TGF-beta signaling in breast cancer

Abstract

The antiestrogen tamoxifen is one of the most successful drugs in the endocrine treatment of breast cancer and significantly reduces the risk of recurrence and death. Antiestrogens act by inhibiting the production of growth-stimulatory factors as well as by activating peptides with growth-inhibitory effects like transforming growth factor- beta (TGF-beta). In hormone-responsive breast cancer cells treatment with antiestrogens leads to the conversion of TGF-beta1 into a biologically active form. Expression of TGF-beta2 and TGF-beta receptor (TbetaR) II is induced via a transcriptional mechanism involving p38 MAP kinase. Inhibition of p38 abolishes antiestrogen-dependent growth inhibition. However, the role of TGF-beta in breast cancer progression is ambiguous, as it was shown to display both tumor-suppressing and -enhancing effects.

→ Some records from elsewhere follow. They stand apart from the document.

(** * Crop-yield data processing: field and weather pipelines

    A shallow embedding of [data_processing/field_data_processor.py] and
    [data_processing/weather_data_processor.py], with the parts of Python
    and pandas that the two classes rely on.

    Conventions of the embedding.
    - A method of a class is a computation in the monad [M S], where [S] is
      the record of the instance attributes: it takes the object, and gives
      back either a value or a raised exception, together with the object as
      the method left it (attribute assignments made before an exception
      stay).
    - [None] where a DataFrame is expected is [None] of [option DataFrame].
    - A float64 number is represented by the rational it denotes ([Qc]).
      Operations that are exact on float64 ([abs], negation, comparison) are
      defined; the one that rounds, [mean], is a parameter ([Float64]).
    - [NaN] and [None] in a cell are both [VNull], as pandas treats both as
      missing.  A column has the dtype that pandas infers from such cells
      ([dtype_of]): integers alone make an int64 column, floats with or
      without missing cells a float64 column (missing is [NaN]), anything
      else an object column (missing is [None]).
    - Equality of cell values and labels is Leibniz equality: an integer and
      a float of the same magnitude are different values.  Where pandas
      compares by magnitude (the keys of a merge) the model says so
      ([same_key]).
    - [self.logger] is represented by the list of calls made on it (level
      and message); what the logging library does with a call (level
      filter, disabled flag, handlers) is not represented. *)

From Stdlib Require Import ZArith QArith Qcanon Ascii.
From stdpp Require Import base decidable option list strings numbers sorting.



(** ** Python values, exceptions and dictionaries *)

(** What a cell of a table, or a label of a row or column, can hold. *)
Inductive value : Type :=
  | VNull
  | VInt (z : Z)
  | VFloat (q : Qc)
  | VStr (s : string).

#[global] Instance value_eq_dec : EqDecision value.
Proof. solve_decision. Defined.

#[global] Instance value_inhabited : Inhabited value := populate VNull.

(** The exception classes that can leave the two classes.  [OtherError] is
    any class that is not a built-in one (for instance what a collaborator
    raises), named by its class name. *)
Inductive exn : Type :=
  | StopIteration
  | ValueError
  | TypeError
  | KeyError
  | IndexError
  | AttributeError
  | OtherError (cls : string).

#[global] Instance exn_eq_dec : EqDecision exn.
Proof. solve_decision. Defined.

Inductive result (A : Type) : Type :=
  | Ok (a : A)
  | Raise (e : exn).
Arguments Ok {A} a.
Arguments Raise {A} e.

A polymorphism in the promoter of TGF-beta2 that enhances expression of the protein was associated with lymph node metastasis in breast cancer patients, pointing to a role of TGF-beta2 in the process of invasion. An immunohistochemical study on TbetaRI and TbetaRII expression in breast cancer tissues indicates that the estrogen receptor (ER) status of a tumor is an important marker and a potential mediator of the transition of TGF-beta from tumor suppressor to tumor promoter. In ER-negative tumors, expression of TbetaRII was associated with a subset of tumors that appeared to be highly aggressive, leading to strongly reduced overall survival times. Further characterization of the influence of ER expression on TGF-beta signal transduction shows that ER-alpha plays a crucial role in TGF-beta signaling.